Я много читал. Через каунасский магазин «Наука» и другими путями я без особых трудностей получал советские журналы и книги. Читая художественную литературу, изданную в Советском Союзе, я старался как можно глубже понять политику этой великой державы. Равенство рас и наций, борьба против капитализма и империализма и особенно против фашизма, сжигания книг, концлагерей, убийств – вот что волновало меня. И становилось спокойнее на душе от мысли, что есть в мире огромная сила, которая может задержать гитлеровский потоп, угрожавший всей Европе.

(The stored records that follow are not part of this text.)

(* ===== verification/HostLinkRun.v ===== *)
(** Runs of the host link: every sequence of API calls, with the blocks the
    application holds and the asynchronous requests it has opened, each marked
    when its send failed while another task was at work. *)
From stdpp Require Import gmap.
From S2P Require Import Prelude Heap HostLink HostLinkInv HostLinkOps.

(** ** Calls *)

(** What the other tasks do while an asynchronous request is being sent: the
    receiving task runs for some time and feeds bytes, the polling task makes a
    pass. *)
Inductive beside : Type :=
| BesideFeed (dt : Z) (bytes : list Z)
| BesidePoll.

Inductive api : Type :=
| ApiFeed (bytes : list Z)
| ApiPoll
| ApiRequest (cmd : Z) (data : option (list Z)) (len : Z) (want : bool) (timeout_ms : Z)
| ApiAsync (cmd : Z) (data : option (list Z)) (len : Z) (done : option nat) (during : list beside)
| ApiResponse (f : option host_link_frame_t) (data : option (list Z)) (len : Z)
| ApiEvent (cmd : Z) (data : option (list Z)) (len : Z)
| ApiEventAck (f : option host_link_frame_t)
| ApiFree (p : ptr)
| ApiWorld (e : env_t).

Definition beside_ok (b : beside) : Prop :=
  match b with BesideFeed _ bytes => bytes_ok bytes | BesidePoll => True end.

(** What the callers must respect; [ApiWorld] lets the environment change its
    mind between two calls. *)
Definition admissible (A : list ptr) (c : api) : Prop :=
  match c with
  | ApiFeed bytes => bytes_ok bytes
  | ApiRequest _ data len _ timeout_ms =>
      buffer_arg data len /\ 0 <= timeout_ms /\ timeout_ms + 20 <= 4294967296
  | ApiAsync _ data len _ during => buffer_arg data len /\ Forall beside_ok during
  | ApiResponse _ data len | ApiEvent _ data len => buffer_arg data len
  | ApiFree p => p ∈ A
  | ApiWorld e => env_ok e
  | ApiPoll | ApiEventAck _ => True
  end.

(** An asynchronous request a call opened: its caller, and whether its send
    failed while another task used the link. *)
Definition opening : Type := nat * bool.

Section Exec.
Context (cb : host_link_frame_t -> M hl host_link_frame_t).

Fixpoint run_beside (l : list beside) : M hl unit :=
  match l with
  | [] => mret tt
  | BesideFeed dt bytes :: l' => rx_task dt bytes;; run_beside l'
  | BesidePoll :: l' => host_link_poll cb;; run_beside l'
  end.

Definition crossed (r : host_link_err_t) (during : list beside) : bool :=
  negb (hl_ok r) && match during with [] => false | _ => true end.

(** The result of a call: a buffer for the caller, and the asynchronous
    requests it opened. *)
Definition exec (c : api) : M hl (option ptr * list opening) :=
  match c with
  | ApiFeed bytes => host_link_feed bytes;; mret (None, [])
  | ApiPoll => host_link_poll cb;; mret (None, [])
  | ApiRequest cmd data len want timeout_ms =>
      h ← get;
      res ← host_link_request_timeout (rounds h + wait_fuel timeout_ms) cmd data len want timeout_ms;
      mret (fst <$> res.2, [])
  | ApiAsync cmd data len done during =>
      r ← host_link_request_async (run_beside during) cmd data len done;
      mret (None, match done with
                  | Some u => if booked r then [(u, crossed r during)] else []
                  | None => []
                  end)
  | ApiResponse f data len => host_link_response f data len;; mret (None, [])
  | ApiEvent cmd data len =>
      h ← get;
      host_link_send_event (rounds h + wait_fuel HOST_LINK_CFG_ACK_TIMEOUT_MS) cmd data len;;
      mret (None, [])
  | ApiEventAck f => host_link_event_ack f;; mret (None, [])
  | ApiFree p => host_link_free (Some p);; mret (None, [])
  | ApiWorld e => modify (set_env e);; mret (None, [])
  end.

(** The buffers completions handed over between two states. *)
Definition gained (h h' : hl) : list ptr := handed (drop (length (log h)) (log h')).

(** The application's blocks after a call. *)
Definition app_blocks (c : api) (r : option ptr) (h h' : hl) (A A' : list ptr) : Prop :=
  match c with
  | ApiFree p => A ≡ₚ p :: A'
  | _ => A' ≡ₚ option_list r ++ gained h h' ++ A
  end.

Definition opened (u : nat) (us : list opening) : nat :=
  length (List.filter (fun o => Nat.eqb u o.1) us).

(** No request was sent in vain while another task used the link. *)
Definition uncrossed (us : list opening) : Prop := Forall (fun o => o.2 = false) us.

Inductive reach : list opening -> list ptr -> hl -> Prop :=
| reach_init e : env_ok e -> reach [] [] (fresh_handler e)
| reach_call os A h c r h' A' :
    reach os A h -> admissible A c -> exec c h = Ret r h' -> app_blocks c r.1 h h' A A' ->
    reach (r.2 ++ os) A' h'.

(** ** One call *)
Lemma opened_app u us vs : opened u (us ++ vs) = (opened u us + opened u vs)%nat.
Proof. unfold opened. by rewrite List.filter_app, length_app. Qed.

Definition call_ok (c : api) (A : list ptr) (h : hl) (r : option ptr * list opening) (h' : hl) : Prop :=
  exists A', app_blocks c r.1 h h' A A' /\ inv A' h' /\
  exists evs, log h' = log h ++ evs /\
    (uncrossed r.2 -> forall u,
       (pending u (async_slot h') + dones u evs = pending u (async_slot h) + opened u r.2)%nat).

Lemma gained_eq h h' evs : log h' = log h ++ evs -> gained h h' = handed evs.
Proof. intros E. unfold gained. by rewrite E, drop_app_length. Qed.

(** A call that opens nothing and returns the buffer [p]. *)
Lemma call_ok_evolves c A h p A' h' :
  (forall q, c <> ApiFree q) -> evolves A h A' h' -> inv (option_list p ++ A') h' ->
  call_ok c A h (p, []) h'.
Proof.
  intros Hc (evs & L & P & R & C) HI. exists (option_list p ++ A'). split; [|split; [done|]].
  - assert (E : option_list p ++ A' ≡ₚ option_list p ++ gained h h' ++ A).
    { by rewrite (gained_eq _ _ _ L), P. }
    unfold app_blocks. destruct c; try exact E. by destruct (Hc p0).
  - exists evs. split; [done|]. intros _ u. rewrite C. cbn. lia.
Qed.

Lemma call_safely {B} c A h (m : M hl B) :
  (forall q, c <> ApiFree q) -> returns m (fun _ => safely A h) h ->
  returns (m;; mret (None, [])) (call_ok c A h) h.
Proof.
  intros Hc Hm. apply returns_bind. eapply returns_mono; [exact Hm|]. cbn beta.
  intros _ h' (A' & HE & HI). rstep. by eapply call_ok_evolves.
Qed.

Lemma run_beside_ok `{NotifyCb cb} l : Forall beside_ok l -> harmless (run_beside l).
Proof.
  induction 1 as [|[dt bytes|] l Hb _ IH]; intros A h HI; cbn [run_beside].
  - rstep. by apply safely_refl.
  - rcall (rx_task_ok A h dt bytes HI Hb). intros _ h1 (A1 & HE & HI1).
    eapply returns_mono; [by apply IH|]. cbn beta. intros _ h2. by apply safely_trans.
  - rcall (poll_ok cb A h HI). intros _ h1 (A1 & HE & HI1).
    eapply returns_mono; [by apply IH|]. cbn beta. intros _ h2. by apply safely_trans.
Qed.

Lemma crossed_accounted r during :
  uncrossed (if booked r then [(0%nat, crossed r during)] else []) -> accounted (run_beside during) r.
Proof.
  unfold accounted. destruct (booked r); [|auto]. intros Hu. inversion Hu as [|? ? Hc _]. cbn in Hc.
  unfold crossed in Hc. destruct (hl_ok r); [auto|]. destruct during; [auto|done].
Qed.

Lemma call_async `{NotifyCb cb} A h cmd data len done during :
  inv A h -> buffer_arg data len -> Forall beside_ok during ->
  returns (exec (ApiAsync cmd data len done during)) (call_ok (ApiAsync cmd data len done during) A h) h.
Proof.
  intros HI Hb Hd. cbn [exec]. destruct done as [u|].
  - apply returns_bind. eapply returns_mono.
    { exact (request_async_ok _ cmd data len u A h (run_beside_ok during Hd) HI Hb). } cbn beta.
    intros r h' (A' & HI' & (evs & L & P & R) & HO). rstep. exists A'. split.
    + cbn. by rewrite (gained_eq _ _ _ L).
    + split; [done|]. exists evs. split; [done|]. cbn [snd]. intros Hu v.
      destruct HO as (evs' & L' & _ & _ & C).
      { apply crossed_accounted. destruct (booked r); [|done]. inversion Hu. by repeat constructor. }
      assert (evs' = evs) as -> by (rewrite L in L'; by eapply app_inv_head). rewrite C. f_equal.
      destruct (booked r); cbn; [|by destruct (v =? u)%nat]. unfold opened. cbn.
      by destruct (v =? u)%nat.
  - cbn. rstep. eapply call_ok_evolves; [done|by apply evolves_same|done].
Qed.

Lemma call_free A h p :
  inv A h -> p ∈ A -> returns (exec (ApiFree p)) (call_ok (ApiFree p) A h) h.
Proof.
  intros HI (A' & E)%elem_of_Permutation. cbn [exec].
  apply returns_bind. unfold host_link_free. eapply (inv_free A').
  { by eapply inv_perm. }
  intros HI'. rstep. exists A'. split; [done|]. split; [done|].
  exists []. split; [cbn; by rewrite app_nil_r|]. intros _ u. cbn. done.
Qed.

Lemma exec_ok `{NotifyCb cb} c A h :
  inv A h -> admissible A c -> returns (exec c) (call_ok c A h) h.
Proof.
  intros HI HA. destruct c; cbn [admissible] in HA.
  - apply call_safely; [done|by apply host_link_feed_ok].
  - apply call_safely; [done|by apply poll_ok].
  - destruct HA as (Hb & H0 & Hm). cbn [exec]. rstep. apply returns_bind.
    eapply returns_mono; [by apply (request_ok _ _ _ _ _ _ A)|]. cbn beta.
    intros res h' (_ & A' & HE & HI' & _). rstep. by eapply call_ok_evolves.
  - destruct HA. by apply call_async.
  - apply call_safely; [done|by apply response_ok].
  - cbn [exec]. rstep. apply call_safely; [done|by apply send_event_ok].
  - apply call_safely; [done|by apply event_ack_ok].
  - by apply call_free.
  - cbn [exec]. rstep. eapply call_ok_evolves; [done|by apply evolves_same|].
    by apply env_move.
Qed.

(** ** Runs *)
Lemma app_blocks_det c r h h' A A1 A2 :
  app_blocks c r h h' A A1 -> app_blocks c r h h' A A2 -> A1 ≡ₚ A2.
Proof.
  unfold app_blocks. destruct c; intros E1 E2; try (by rewrite E1, E2).
  apply (Permutation_cons_inv (a := p)). by rewrite <- E1, <- E2.
Qed.

Lemma fresh_inv e : env_ok e -> inv [] (fresh_handler e).
Proof.
  intros He. constructor.
  - constructor; try done; apply Forall_replicate; done.
  - constructor; try done. apply bytes_ok_replicate. unfold is_byte; lia.
  - done.
Qed.

Lemma pending_zero u n : pending u (replicate n async_zero) = 0%nat.
Proof. induction n; [done|]. unfold pending in *. cbn. done. Qed.

Lemma reach_inv `{NotifyCb cb} os A h :
  reach os A h ->
  inv A h /\ (uncrossed os -> forall u, (pending u (async_slot h) + dones u (log h))%nat = opened u os).
Proof.
  induction 1 as [e He|os A h c r h' A' _ [HI HC] HA HX HB].
  - split; [by apply fresh_inv|]. intros _ u. cbn [fresh_handler async_slot log]. by rewrite pending_zero.
  - pose proof (exec_ok c A h HI HA) as HR. unfold returns in HR. rewrite HX in HR.
    destruct HR as (A2 & HB2 & HI2 & evs & L & C). split.
    + eapply inv_perm; [exact HI2|]. by eapply app_blocks_det.
    + intros [Hu1 Hu2]%Forall_app u. rewrite L, dones_app, opened_app, <- (HC Hu2).
      specialize (C Hu1 u). lia.
Qed.
End Exec.

(** ** Shutdown *)
Lemma free_frames_ok l : forall R h,
  blocks (heap h) ≡ₚ payloads l ++ R ->
  returns (free_frames l) (fun l' h' => exists m, h' = set_heap m h /\ blocks m ≡ₚ R) h.
Proof.
  induction l as [|f l IH]; intros R h HB; cbn [free_frames].
  - rstep. exists (heap h). by rewrite set_heap_id.
  - unfold free_frame_payload. rstep. apply returns_bind.
    unfold payloads in HB. cbn in HB. destruct (fr_payload f) as [p|].
    + destruct (blocks_lookup (heap h) p) as [k Hk].
      { rewrite HB. left. }
      eapply returns_free; [exact Hk|]. rstep. apply returns_bind.
      eapply returns_mono; [apply (IH R)|].
      { apply (Permutation_cons_inv (a := p)). cbn. by rewrite <- (blocks_delete _ _ _ Hk). }
      cbn beta. intros l' h' (m & -> & Hm). rstep. by exists m.
    + unfold host_link_port_free. rstep. apply returns_bind. eapply returns_mono; [by apply (IH R)|].
      cbn beta. intros l' h' (m & -> & Hm). rstep. by exists m.
Qed.

(** Shutting down gives back every block of the handler and nothing else. *)
Lemma deinit_ok A h :
  inv A h ->
  returns host_link_deinit (fun ops h' => blocks (heap h') ≡ₚ A /\ ready h' = false /\
    log h' = log h /\ (forall a, a ∈ async_slot h' -> as_used a = false) /\
    ops = [OsDestroy ObjAckSem; OsDestroy ObjNotifySem; OsDestroy ObjLock; OsDestroy ObjHandler]) h.
Proof.
  intros [[_ _ _ _ HB] _ _]. unfold host_link_deinit. rstep. apply returns_bind.
  eapply returns_mono; [apply (free_frames_ok _ (option_list (pend_payload h) ++ payloads (ack_slot h) ++ A))|].
  { cbn. rewrite HB. solve_Permutation. }
  cbn beta. intros ns' h1 (m1 & -> & H1). rstep. apply returns_bind.
  eapply returns_mono; [apply (free_frames_ok _ (option_list (pend_payload h) ++ A))|].
  { cbn. rewrite H1. solve_Permutation. }
  cbn beta. intros ks' h2 (m2 & -> & H2). rstep.
  assert (Has : forall a, a ∈ map (fun a => mkAsync false (as_id a) (as_cmd a) (as_started_ms a) (as_user a))
                            (async_slot h) -> as_used a = false).
  { intros a Ha%list_elem_of_In. apply in_map_iff in Ha as (b & <- & _). done. }
  cbn [pend_payload set_async_slot set_ack_slot set_notify_slot set_heap set_ready].
  destruct (pend_payload h) as [p|].
  - destruct (blocks_lookup m2 p) as [k Hk]; [rewrite H2; left|].
    rstep. apply returns_bind. eapply returns_free; [exact Hk|]. rstep. split; [|done].
    apply (Permutation_cons_inv (a := p)). cbn. by rewrite <- (blocks_delete _ _ _ Hk).
  - rstep. done.
Qed.
(** When every pending asynchronous request is at
    least the time-out old, one call of [host_link_poll] completes them all: no
    request is pending afterwards, and each caller got exactly as many
    completions as it had requests pending. *)
Theorem poll_times_out_requests cb `{NotifyCb cb} os A h :
  reach cb os A h -> ready h = true -> preempts (env h) = [] ->
  Forall (fun f => fr_is_valid f = false) (notify_slot h) ->
  Forall (due (hl_tick (env h))) (async_slot h) ->
  exists h' evs, host_link_poll cb h = Ret tt h' /\ log h' = log h ++ evs /\
    forall u, pending u (async_slot h') = 0%nat /\ dones u evs = pending u (async_slot h).
Proof.
  intros [HI _]%reach_inv Hr Hp Hn Hd; [|done].
  enough (HR : returns (host_link_poll cb) (fun _ h' => exists A', evolves A h A' h' /\
                 forall u, pending u (async_slot h') = 0%nat) h).
  { apply returns_elim in HR as ([] & h' & E & A' & (evs & L & _ & _ & C) & P). exists h', evs.
    split; [done|]. split; [done|]. intros u. split; [done|]. rewrite <- C, P. done. }
  unfold host_link_poll. eapply returns_eq.
  { apply bind_ret_eq, notify_idle; [done..|]. intros i Hi%in_seq.
    rewrite (c_ns _ _ _ _ _ (i_core _ _ HI)). lia. }
  cbn beta iota. unfold host_link_port_tick_ms. rstep. eapply returns_eq.
  { apply bind_ret_eq. unfold preempt. erewrite bind_ret_eq by reflexivity. by rewrite Hp. }
  apply returns_bind. eapply returns_mono; [apply (expire_acks _ _ A h HI); intros i Hi%in_seq; lia|].
  cbn beta. intros _ h1 [(A1 & HE1 & HI1) Ea]. apply returns_bind.
  eapply returns_mono; [apply (expire_asyncs _ (hl_tick (env h)) A1 h1 HI1)|].
  { intros i Hi%in_seq. lia. }
  { by rewrite Ea. }
  cbn beta. intros _ h2 ((A2 & HE2 & HI2) & Hl2 & H2). rstep.
  assert (Hz : forall u, pending u (async_slot h2) = 0%nat).
  { apply pending_none. intros i a Hia. destruct (as_used a) eqn:Eu; [|done].
    destruct (H2 i a Hia Eu) as [_ Hni]. destruct Hni. apply in_seq.
    apply lookup_lt_Some in Hia. rewrite (a_async _ (i_aux _ _ HI2)) in Hia. lia. }
  eapply returns_mono with (Q := fun _ => safely A2 h2).
  - destruct (ready h2); [by apply sem_wait_ok|by apply rx_task_ok; [|constructor]].
  - cbn beta. intros _ h3 (A3 & HE3 & HI3). exists A3. split.
    + eapply evolves_trans; [exact HE1|]. by eapply evolves_trans.
    + destruct HE3 as (evs & _ & _ & _ & C). intros u. specialize (C u). rewrite Hz in C. lia.
Qed.

Lemma find_ack_insert typ cmd fid l i f :
  (i < length l)%nat -> find_ack typ cmd fid l = None -> ack_match typ cmd fid f = true ->
  find_ack typ cmd fid (<[i := f]> l) = Some i.
Proof.
  revert i. induction l as [|g l IH]; intros [|i] Hi Hn Hm; cbn in *; try lia.
  - by rewrite Hm.
  - destruct (ack_match typ cmd fid g); [done|]. destruct (find_ack typ cmd fid l) eqn:E; [done|].
    by rewrite IH by (done || lia).
Qed.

Первой же осенью передо мной открылась красота нашего взморья, которой я раньше не знал. Преподаватель истории Ремейка любил не столько сидеть в классе, сколько путешествовать. Он хорошо знал окрестности Клайпеды (даже издал про них книгу) и очень часто устраивал различные экскурсии по Клайпедскому краю, по дюнам Неринги, в Жемайтию, добирался даже до Латвии и Эстонии. Я охотно присоединялся со своими учениками к этим экскурсиям, тем более что на лоне природы я мог лучше узнать своих учеников. За несколько прожитых в Клайпеде лет я вдоль и поперек исходил и изъездил не только Клайпедский край, но и большую часть Жемайтии. Я впервые увидел городища Шатрия, Медвегалис и Джюгас, озера Плателяй, Германтас, побывал в Тельшяй и Плунге. И навсегда влюбился в Жемайтию, край романтики, красоты и древней благородной культуры.